▶ _Work instruction_
Filter the entries below down to the lines that hold "division".

(Items from a data source)
■ ■ ■
(* ===== verification/Prelude.v ===== *)
(** * A verification development for ppsi

    ppsi is the PTP (IEEE 1588) daemon of the White Rabbit project.  One
    instance runs per network port; all share a set of globals.  A port is a
    state machine (fsm.c) that runs on received frames and on timeouts: the
    states (proto-standard/state-*.c) handle messages, feed the servo
    (servo.c) with timestamps and send messages (msg.c); the best master
    clock algorithm (bmc.c) ranks the masters heard on all ports and decides
    the state each port is to be in.  Protocol extensions hook into the
    states through a table of functions, and the platform provides clock,
    network and timers.

    ** How the program is modelled

    - C integers are [Z] with the wrap-around of their type written out
      (Prelude.v: [u8] ... [i64]); [unsigned long] is a parameter of the
      configuration.  Pointers to instances are indices into a list.
    - Types.v has the structures of include/ppsi as records, the build options
      as the class [Config], and the operations of the platform
      (struct pp_time_operations, struct pp_network_operations) as the class
      [Platform]: functions on an abstract environment, of which nothing is
      assumed unless a theorem says so.
    - World.v has the state monad [M] over everything a handler can reach, its
      primitives ([rd], [wr], [op], [c_assert], ...), and the judgements
      [triple], [port_triple] (on a view of one port) and [guar].  A failed [assert] is recorded in the world.
      [same_view] relates worlds that agree on a part; the tactic [walk]
      proves that code leaves a part alone by following its text.
    - Hooks.v has struct pp_ext_hooks; [if_hook] is the test for a [NULL]
      entry.  Theorems about all extensions take their contract as the class
      [HooksSafe] of Safety.v, which plain PTP and the extensions fulfil.

    ** The files

    - Prelude: machine integers, record update, shared lemmas and tactics.
    - Div64 (lib/div64.c), TimeArith (lib/time-arith.c, pp-time.h): division
      and time arithmetic.
    - Types, World, Hooks: above.  Bytes: byte strings and big-endian fields.
    - Timeout (timeout.c, timeout_prot.h, jiffies.h): counters and deadlines.
    - Msg (msg.c, msg-p2p.c, msgtype.c, the sending part of common-fun.c and
      fsm-lib.c): messages.
    - FixedPoint, Servo (servo.c): fixed-point routines, delays, filter,
      controller.
    - BmcCmp (data set comparison of bmc.c), ClockQuality
      (bmc_clock_quality.c), Bmc (the rest of bmc.c); BmcTable and BmcDecision
      hold the theorems on the foreign master table and on the decision.
    - Common (common-fun.c, common-fun-p2p.c, fsm-lib.c), States (state-*.c),
      Fsm (fsm.c, fsm-table.c, hooks.c), OpenClose (open-close.c).
    - Protocol: theorems on frames and message exchanges.  Identity: the clock
      identity.  Safety: the invariant of the system and the state machine.
    - MainLoop (arch-unix/main-loop.c, common-fun.h) and Startup: the loop,
      initialisation and the program as a whole.
    - Wrh (proto-ext-common/wrh-servo.c, wrh.h): the servo of the extensions;
      the hardware operations are the class [WrhOper].  WrhLoop: the servo as
      a controller, what its lock flag means, and the closed loop.
    - WrMsg (wr-msg.c), WrStates (state-wr-*.c, wr-state-machine.c,
      common-fun.c, wr-servo.c) and WrHooks (hooks.c) of
      proto-ext-whiterabbit; WrHandshake and WrCalib hold their theorems.
    - L1Sync (proto-ext-l1sync) and its theorems, L1SyncSpec.
    - Extensions: the tables of hooks of both extensions, tied together, keep
      the contract [HooksSafe].  ExtClosed: the tables whose functions call
      back into themselves are unique, and the whole program is safe with
      them.
    - Scan: C strings as lists of character codes and [sscanf] of the C
      library, for the conversions the parser uses.
    - Conf (lib/conf.c, include/ppsi/conf.h, arch-unix/unix-conf.c,
      [pp_diag_parse] of diag.c, the defaults of open-close.c): the
      configuration parser; the build and [double] are the class
      [ConfBuild].  ConfLex: texts as statements and words.  ConfInv: the
      invariant of the configuration.  ConfSpec: the theorems.
    - UnixMain (lib/cmdline.c, lib/drop.c, [main] of
      arch-unix/unix-startup.c): from the command line to the main loop; what
      files, allocator and kernel give is the record [machine].
      [unix_wrh_oper] is the table of hardware operations of arch-unix; the
      call of its null pointer is recorded.  UnixStart: the theorems.
    - UnixNet (time-unix/unix-socket.c): the sockets; the kernel is the class
      [Kernel], an operation per system call.  UnixNetSpec: the theorems,
      with what they need of the kernel as the classes [KernelLaws] (a new
      descriptor is a new one) and [MsgFits] (a received message fits the
      buffer).
    - Sim (time-sim, the structures and options of arch-sim): the simulator,
      in which a master and a slave run as two machines in simulated time;
      [rand] is the class [CRand], the sockets are [Kernel].  SimQueue: the
      queue of packets in flight and the invariant of the environment.
      SimLoop (arch-sim/main-loop.c, sim-startup.c): the simulator as an
      instance of [Platform], on environments that carry their invariant
      (a subset type), and of [WrhOper]; set-up and main loop on the world
      with the data sets of both machines.  SimSafe and SimSpec: the theorems,
      and runs of the whole program with plain PTP, White Rabbit and L1Sync.
    - UnixTime (time-unix/unix-time.c): the clock of the operating system; the
      kernel's clock calls are the class [TimexKernel], what the theorems need
      of them [TimexLaws].
    - WrsNet (time-wrs/wrs-socket.c): hardware timestamps on the sockets of
      UnixNet; [WrsKernel] has the system calls beyond [Kernel] and the ports
      in the memory shared with the HAL.  WrsNetSpec: the theorems.
    - WrsTime (time-wrs/wrs-time.c): counters, timing modes, locking, time
      registers and DAC of the switch, in the monad [TM] of the world with
      the static variables; the HAL and the registers are the class [WrsHal].
      WrsTimeSpec: the theorems.
    - WrsMain (arch-wrs: main-loop.c, wrs-startup.c, wrs-port.c,
      wrs-calibration.c, wrs-ipcserver.c): the program of the switch; what the
      machine does in a turn of its loop is a [wrs_event], the HAL's shared
      memory the class [HalShm].  The operations the hooks call are [WrhOper]
      and [Platform] there, as everywhere.  WrsMainSpec: the theorems.
    - Shmem (arch-wrs/shmem.c): the shared memory with its sequence lock; the
      constants of libwr/shmem.h, which the repository does not have, are the
      class [ShmHeader].  ShmemSpec: the theorems.

    ** What the theorems show

    - The program: from allocated memory through initialisation and any
      sequence of events no assertion fails, states and tables stay well
      formed (Startup, Safety).
    - The best master clock algorithm: the data set comparison is a total
      preorder on comparable sets given by a key; Erbest and Ebest are minima
      of it; table operations keep one record per source and do exactly what
      they are for; the decision recommends only allowed states, at most one
      slave port, and never jumps to MASTER or SLAVE (BmcCmp, BmcTable,
      BmcDecision).
    - Messages: what is packed is what is unpacked; errors of sending are
      reported (Msg).  Frames are ignored exactly when they should be, and the
      exchanges set the timestamps the servo needs (Protocol).
    - The servo: the round trip delay is free of the clock offset; filter,
      controller and fixed-point routines are exact or within a stated error
      (Servo, FixedPoint).
    - The extensions: the program stays safe with them (ExtClosed); a run of
      the White Rabbit machine refines an abstract handshake in which WR mode
      is on only after both sides have locked and calibrated (WrHandshake);
      the fixed delays cross the link exactly (WrCalib); messages round trip
      (WrMsg, L1SyncSpec); L1Sync comes up only when both sides have what they
      require (L1SyncSpec); the servo reports lock only at a small offset and
      brings a clock that follows it to its master in four updates (WrhLoop).
    - Configuration: whatever a text holds, a value that is accepted is in its
      range and ports and names are well formed; a text is the sequence of its
      statements; a configuration that is written down is read back
      (ConfSpec).  Each port runs as configured (UnixStart).
    - The daemon: entered by [main] with any command line and fed by the
      sockets it is safe; no descriptor is leaked whatever call fails; only
      frames meant for a port reach it; a frame sent is the frame received;
      the wait for packets ends in time (UnixNetSpec).
    - The simulator: the array of packets refines a sorted list; a Follow_Up
      stays behind its Sync; clocks keep their rate; the two machines run
      safely from [main] on (SimSpec).  The runs evaluated there pass through
      initialisation, best master selection, the exchanges, the servo and the
      handshakes of both extensions.
    - The switch: its program is safe for any answers of the HAL and any links
      that come and go; a lost link leaves nothing behind; what the HAL is told
      of the ports; the checks for frames are not starved (WrsMainSpec).
      Receive timestamps are exact across the transitions of both counters,
      transmit timestamps belong to the frame that was sent, nothing leaks
      (WrsNetSpec); the time registers are read consistently, and setting the
      time comes nearer to it (WrsTimeSpec).  Readers of the shared memory see
      one state, and its blocks do not overlap (ShmemSpec).
    - The clock of arch-unix: what is set is read back (UnixTime).
    - Timers: expiry, bounds of randomised resets and next delays across the
      wrap-around of the millisecond counter (Timeout).
    - Arithmetic: division, normalisation, conversions (Div64, TimeArith).

    ** Bounds and fuel

    The loops of __div64_32 have fuel 64, which is enough for every argument;
    the polynomial expansion of servo.c has fuel 64 and is shown to end with
    its condition false.  Each round of the loop that ages foreign masters
    removes a record or passes one; its fuel is twice the number of records
    and two, and it is shown to end by its condition.  The parser of a text has the length of the text
    plus one as fuel (each round passes a terminator), the search of a word in
    a list the length of the list; both are shown to give the list function
    without fuel (ConfLex).  The loop of the simulator need not end (it counts
    answers of the master); its model stops after a number of steps, and the
    theorems hold for any number.  The loop that reads the time registers of the
    switch has its rounds as fuel, and two are shown to be enough while they
    count; a wait for a PLL or a writer has as many rounds as the code or the
    machine gives it.  Other loops are folds over the ports or records.

    ** What is not modelled

    Diagnostics and dumps (printing only), arch-wrpc and the bare
    architectures (hardware registers and code of other repositories; they are
    the [Platform] parameter), the vendored mini-rpc library and configuration
    system, absolute calibration (CONFIG_ABSCAL).  A store the configuration parser makes
    outside of an object is recorded ([cf_wild] of Conf.v) and not followed
    further; theorems exclude it.  In the same way [se_wild] of Sim.v records
    that the array of packets or a delay overflowed, and [se_null] of Sim.v and
    [null_called] of UnixMain.v that the null pointer [locking_disable] of
    arch-sim and arch-unix was called; what follows is not claimed.  The
    deviations of the code from its intent that the theorems show are stated
    as examples next to them. *)

From stdpp Require Export base list numbers option.
From Stdlib Require Export ZArith Lia.
Open Scope Z_scope.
■ ■ ■
▶ _Answer to the exercise_
    - Div64 (lib/div64.c), TimeArith (lib/time-arith.c, pp-time.h): division
    - Arithmetic: division, normalisation, conversions (Div64, TimeArith).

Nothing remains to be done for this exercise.